Les Falachas, Juifs d'Éthiopie, sont très peu nombreux, car ils ont été systématiquement persécutés par le pouvoir pendant des siècles. Ils vivaient disséminés en petits groupes dans les provinces de l'Éthiopie centrale, notamment dans la région de Gondar. Ils utilisaient jadis un dialecte de l'agaw occidental, mais ils parlent tous aujourd'hui l'amharique et ne se distinguent pas, sauf sur le plan religieux, des autres habitants des hauts plateaux. Beaucoup d'entre eux avaient émigré en Israël après la révolution de 1974 et la communauté a connu un exode massif en 1984-1985. Ils ignoraient l'hébreu et ne connaissaient pas les traditions postbibliques (Talmud et Mishnah). Leur littérature est en langue guèze ; elle emprunte à celle de l'Éthiopie chrétienne ou puise aux mêmes sources qu'elle. L'influence a, d'ailleurs, pu être réciproque, car les liens entre le judaïsme et le christianisme éthiopien sont très forts. Mais il arrive que les textes falacha et chrétien d'un même ouvrage diffèrent considérablement. La version falacha se caractérise par l'emploi de la formule juive : « Que soit béni le Seigneur, Dieu d'Israël » à la place de l'invocation chrétienne à la Sainte Trinité et par la suppression des allusions aux saints et à l'Église. Outre les livres canoniques de l'Ancien Testament, les Falachas possèdent plusieurs apocryphes (Hénoch, Jubilés, Esdras IV) et d'autres textes communs avec les chrétiens, notamment le Gadla Abrehâm (récit de la mort d'Abraham et de sa vie dans l'autre monde, exaltant le bonheur des justes) et plusieurs livres d'inspiration apocalyptique, genre fort prisé en Éthiopie, comme le Livre des Anges, Baruch et l'Apocalypse de Gorgorios. Quelques ouvrages leur appartiennent en propre et peuvent être considérés comme des créations originales.
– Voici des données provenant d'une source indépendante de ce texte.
(* ===== verification/UdpMux.v ===== *)
(** * UDP sockets with many peers ([src/udp/mux.go])

    Datagrams wait in a ring buffer, their lengths, ports and addresses in a queue of
    fixed capacity. An address is [None] when it is not valid, else its 4 or 16 bytes. *)
From S2P Require Import Prelude Errors Bytes Ring IpAddr Udp UdpHandler.

Module UdpMux.
Import Bytes Ring UdpHandler.
Open Scope Z_scope.
Open Scope list_scope.

(** [netip.AddrPort] *)
Record AddrPort := mkAddrPort { ap_addr : option (list Z); ap_port : Z }.
Record dgram := mkDgram { d_length : Z; d_lport : Z; d_rport : Z; d_raddr : option (list Z) }.

Record muxHandler := mkMux {
  connid : Z;
  filterLPorts : list (Z * Z);
  rxRing : Ring;
  rxDgrams : queue dgram;
  txRing : Ring;
  txDgrams : queue dgram;
  closeCalled : bool
}.

(** [None] for a nil buffer: the old one is kept. *)
Record MuxConfig := mkMuxConfig {
  m_RxBuf : option (list Z); m_TxBuf : option (list Z); m_RxQueueSize : Z; m_TxQueueSize : Z }.

Definition Abort (mh : muxHandler) : muxHandler :=
  mkMux (u64 (connid mh + 1)) [] (Ring.Reset (rxRing mh)) (truncated (rxDgrams mh))
    (Ring.Reset (txRing mh)) (truncated (txDgrams mh)) false.

Definition Configure (mh : muxHandler) (cfg : MuxConfig) : muxHandler * option error :=
  let rx := default (Buf (rxRing mh)) (m_RxBuf cfg) in
  let tx := default (Buf (txRing mh)) (m_TxBuf cfg) in
  if (zlen rx <? Udp.sizeHeader) || (zlen tx <? Udp.sizeHeader) ||
     (m_RxQueueSize cfg <=? 0) || (m_TxQueueSize cfg <=? 0) then (mh, Some ErrInvalidConfig)
  else
    let mh := Abort mh in
    (mkMux (connid mh) (filterLPorts mh) (mkRing rx 0 0) (SliceReuse (rxDgrams mh) (m_RxQueueSize cfg))
       (mkRing tx 0 0) (SliceReuse (txDgrams mh) (m_TxQueueSize cfg)) (closeCalled mh), None).

Definition with_filter (f : list (Z * Z)) (mh : muxHandler) : muxHandler :=
  mkMux (connid mh) f (rxRing mh) (rxDgrams mh) (txRing mh) (txDgrams mh) (closeCalled mh).
Definition with_rx (r : Ring) (q : queue dgram) (mh : muxHandler) : muxHandler :=
  mkMux (connid mh) (filterLPorts mh) r q (txRing mh) (txDgrams mh) (closeCalled mh).
Definition with_tx (r : Ring) (q : queue dgram) (mh : muxHandler) : muxHandler :=
  mkMux (connid mh) (filterLPorts mh) (rxRing mh) (rxDgrams mh) r q (closeCalled mh).

Definition FilterResetLocalPorts (mh : muxHandler) : muxHandler := with_filter [] mh.
Definition FilterAddLocalPort (mh : muxHandler) (startPort nports : Z) : outcome muxHandler :=
  assert_or_panic (negb (65535 <? startPort + nports))
    (Ret (with_filter (filterLPorts mh ++ [(startPort, nports)]) mh)).

Fixpoint in_ranges (lport : Z) (l : list (Z * Z)) : bool :=
  match l with
  | [] => false
  | (startPort, nports) :: l =>
      if (startPort <=? lport) && (lport <? u16 (startPort + nports)) then true else in_ranges lport l
  end.
Definition FilterLocalPort (mh : muxHandler) (lport : Z) : bool :=
  if in_ranges lport (filterLPorts mh) then false else 0 <? zlen (filterLPorts mh).

Definition AddrFromSlice (b : list Z) : option (list Z) :=
  if (zlen b =? 4) || (zlen b =? 16) then Some b else None.

(** The element that [SliceReclaim] reuses keeps its old address, [stale], when the frame
    is not behind an IP header. *)
Definition Demux (mh : muxHandler) (carrierData : list Z) (frameOffset : Z) (stale : option (list Z))
    : outcome (muxHandler * option error) :=
  if closeCalled mh then Ret (mh, Some NetErrClosed)
  else
  assert_or_panic (slice_ok carrierData frameOffset (zlen carrierData))
  (match Udp.NewFrame (zdrop frameOffset carrierData) with
   | (_, Some e) => Ret (mh, Some e)
   | (ufrm, None) =>
       lport ← Udp.DestinationPort ufrm;
       if FilterLocalPort mh lport then Ret (mh, Some ErrMismatch)
       else
       ul ← Udp.Length ufrm;
       if ul <? Udp.sizeHeader then Ret (mh, Some ErrInvalidLengthField)
       else if zlen (Udp.RawData ufrm) <? ul then Ret (mh, Some ErrTruncatedFrame)
       else if free (rxDgrams mh) =? 0 then Ret (mh, Some ErrExhausted)
       else
         payload ← Udp.Payload ufrm;
         '(r, _, err) ← Ring.Write payload (rxRing mh);
         match err with
         | Some e => Ret (with_rx r (rxDgrams mh) mh, Some e)
         | None =>
             rport ← Udp.SourcePort ufrm;
             raddr ← (if 20 <=? frameOffset then
                        '(addrs, _) ← IpAddr.GetIPAddr carrierData (zlen carrierData);
                        Ret (AddrFromSlice (IpAddr.ip_src addrs))
                      else Ret stale);
             Ret (with_rx r (SliceReclaim (rxDgrams mh)
                    (mkDgram (u16 (zlen payload)) lport rport raddr)) mh, None)
         end
   end).

(** [dgram.raddr.AppendBinary(carrierData[addroffset:addroffset])]: in place while the
    carrier has room, else into a new array. *)
Definition put_raddr (carrierData : list Z) (addroffset : Z) (raddr : list Z) : outcome (list Z) :=
  assert_or_panic (slice_ok carrierData addroffset addroffset)
    (Ret (if addroffset + zlen raddr <=? zlen carrierData then put carrierData addroffset raddr
          else carrierData)).

(** The handler, the carrier, the length, the error. *)
Definition Encapsulate (mh : muxHandler) (carrierData : list Z) (ipOffset frameOffset : Z)
    : outcome (muxHandler * list Z * Z * option error) :=
  if closeCalled mh then Ret (mh, carrierData, 0, Some NetErrClosed)
  else
  match q_items (txDgrams mh) with
  | [] => Ret (mh, carrierData, 0, None)
  | _ =>
      assert_or_panic (slice_ok carrierData frameOffset (zlen carrierData))
      (let buf := zdrop frameOffset carrierData in
       match Udp.NewFrame buf with
       | (_, Some e) => Ret (mh, carrierData, 0, Some e)
       | (_, None) =>
           '(d, q) ← SliceDequeueFront (txDgrams mh);
           if zlen buf - 8 <? d_length d then
             let '(r, _) := Ring.ReadDiscard (d_length d) (txRing mh) in
             Ret (with_tx r q mh, carrierData, 0, Some ErrShortBuffer)
           else
             '(r, buf) ← read_into (txRing mh) buf (d_length d);
             buf ← put_header buf (d_lport d) (d_rport d) (d_length d);
             let mh := with_tx r q mh in
             let carrierData := ztake frameOffset carrierData ++ buf in
             match d_raddr d with
             | Some raddr =>
                 if 0 <=? ipOffset then
                   b0 ← at_ carrierData ipOffset;
                   let version := Z.shiftr b0 4 in
                   if (version =? 4) && (zlen raddr =? 4) then
                     carrierData ← put_raddr carrierData (ipOffset + 16) raddr;
                     Ret (mh, carrierData, u16 (8 + d_length d), None)
                   else if (version =? 6) && (zlen raddr =? 16) then
                     carrierData ← put_raddr carrierData (ipOffset + 24) raddr;
                     Ret (mh, carrierData, u16 (8 + d_length d), None)
                   else Ret (mh, carrierData, 0, Some ErrUnsupported)
                 else Ret (mh, carrierData, u16 (8 + d_length d), None)
             | None => Ret (mh, carrierData, u16 (8 + d_length d), None)
             end
       end)
  end.

Definition WriteTo (mh : muxHandler) (buf : list Z) (lport : Z) (raddr : AddrPort)
    : outcome (muxHandler * option error) :=
  if closeCalled mh then Ret (mh, Some NetErrClosed)
  else if (ap_port raddr =? 0) || negb (bool_decide (is_Some (ap_addr raddr)))
  then Ret (mh, Some ErrZeroDestination)
  else if lport =? 0 then Ret (mh, Some ErrZeroSource)
  else if free (txDgrams mh) =? 0 then Ret (mh, Some ErrExhausted)
  else if Ring.Free (txRing mh) <? zlen buf then Ret (mh, Some ErrBufferFull)
  else
    '(r, n, err) ← Ring.Write buf (txRing mh);
    if negb (bool_decide (err = None)) || negb (n =? zlen buf)
    then Ret (with_tx r (txDgrams mh) mh, Some ErrBug)
    else
      Ret (with_tx r (SliceReclaim (txDgrams mh)
             (mkDgram (u16 (zlen buf)) lport (ap_port raddr) (ap_addr raddr))) mh, None).

(** The handler, the buffer, the count, [completeRead], the local port and the sender. *)
Definition ReadNext (mh : muxHandler) (buf : list Z)
    : outcome (muxHandler * list Z * Z * bool * Z * AddrPort) :=
  match q_items (rxDgrams mh) with
  | [] => Ret (mh, buf, 0, false, 0, mkAddrPort None 0)
  | _ =>
      '(d, q) ← SliceDequeueFront (rxDgrams mh);
      let dlen := d_length d in
      let maxRead := Z.min dlen (zlen buf) in
      '(r, data, n, _) ← Ring.Read (ztake maxRead buf) (rxRing mh);
      let buf := put buf 0 data in
      let r := if n <? dlen then fst (Ring.ReadDiscard (dlen - n) r) else r in
      Ret (with_rx r q mh, buf, n, n =? dlen, d_lport d, mkAddrPort (d_raddr d) (d_rport d))
  end.

Definition BufferedInputNext (mh : muxHandler) : Z :=
  match q_items (rxDgrams mh) with d :: _ => d_length d | [] => 0 end.
Definition BufferedInput (h : muxHandler) : Z := Ring.Buffered (rxRing h).
Definition BufferedOutput (h : muxHandler) : Z := Ring.Buffered (txRing h).
Definition SizeInput (h : muxHandler) : Z := Ring.Size (rxRing h).
Definition SizeOutput (h : muxHandler) : Z := Ring.Size (txRing h).
Definition FreeOutput (h : muxHandler) : Z := Ring.Free (txRing h).
Definition FreeInput (h : muxHandler) : Z := Ring.Free (rxRing h).
Definition IsOpen (mh : muxHandler) : bool := (0 <? q_cap (rxDgrams mh)) && negb (closeCalled mh).
Definition Close (mh : muxHandler) : muxHandler :=
  mkMux (connid mh) (filterLPorts mh) (rxRing mh) (rxDgrams mh) (txRing mh) (txDgrams mh) true.

(** A mux bound to one local port. *)
Record MuxHandlerSIMO := mkSIMO { simo_mux : muxHandler; localPort : Z }.
Definition SIMO_Configure (ms : MuxHandlerSIMO) (port : Z) (cfg : MuxConfig)
    : outcome (MuxHandlerSIMO * option error) :=
  if port =? 0 then Ret (ms, Some ErrZeroSource)
  else
    match Configure (simo_mux ms) cfg with
    | (_, Some e) => Ret (ms, Some e)
    | (mh, None) => mh ← FilterAddLocalPort mh port 1; Ret (mkSIMO mh port, None)
    end.
Definition SIMO_WriteTo (ms : MuxHandlerSIMO) (buf : list Z) (raddr : AddrPort)
    : outcome (MuxHandlerSIMO * option error) :=
  '(mh, err) ← WriteTo (simo_mux ms) buf (localPort ms) raddr; Ret (mkSIMO mh (localPort ms), err).
Definition SIMO_ReadNext (ms : MuxHandlerSIMO) (buf : list Z)
    : outcome (MuxHandlerSIMO * list Z * Z * bool * AddrPort) :=
  '(mh, buf, n, completeRead, lport, raddr) ← ReadNext (simo_mux ms) buf;
  let ms := mkSIMO mh (localPort ms) in
  Ret (if negb (lport =? localPort ms) then (ms, buf, 0, false, raddr)
       else (ms, buf, n, completeRead, raddr)).

End UdpMux.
C'est le cas notamment des Commandements du Sabbat (Te'zâza Sanbat), recueil des prescriptions relatives au sabbat, comprenant aussi des hymnes, des homélies et des légendes ; le sabbat y est représenté comme une créature céleste féminine, sorte d'ange. Les prières falacha conservent, mêlés au guèze, quelques mots ou fragments en agaw, qui comptent parmi les rares témoignages écrits de cette langue.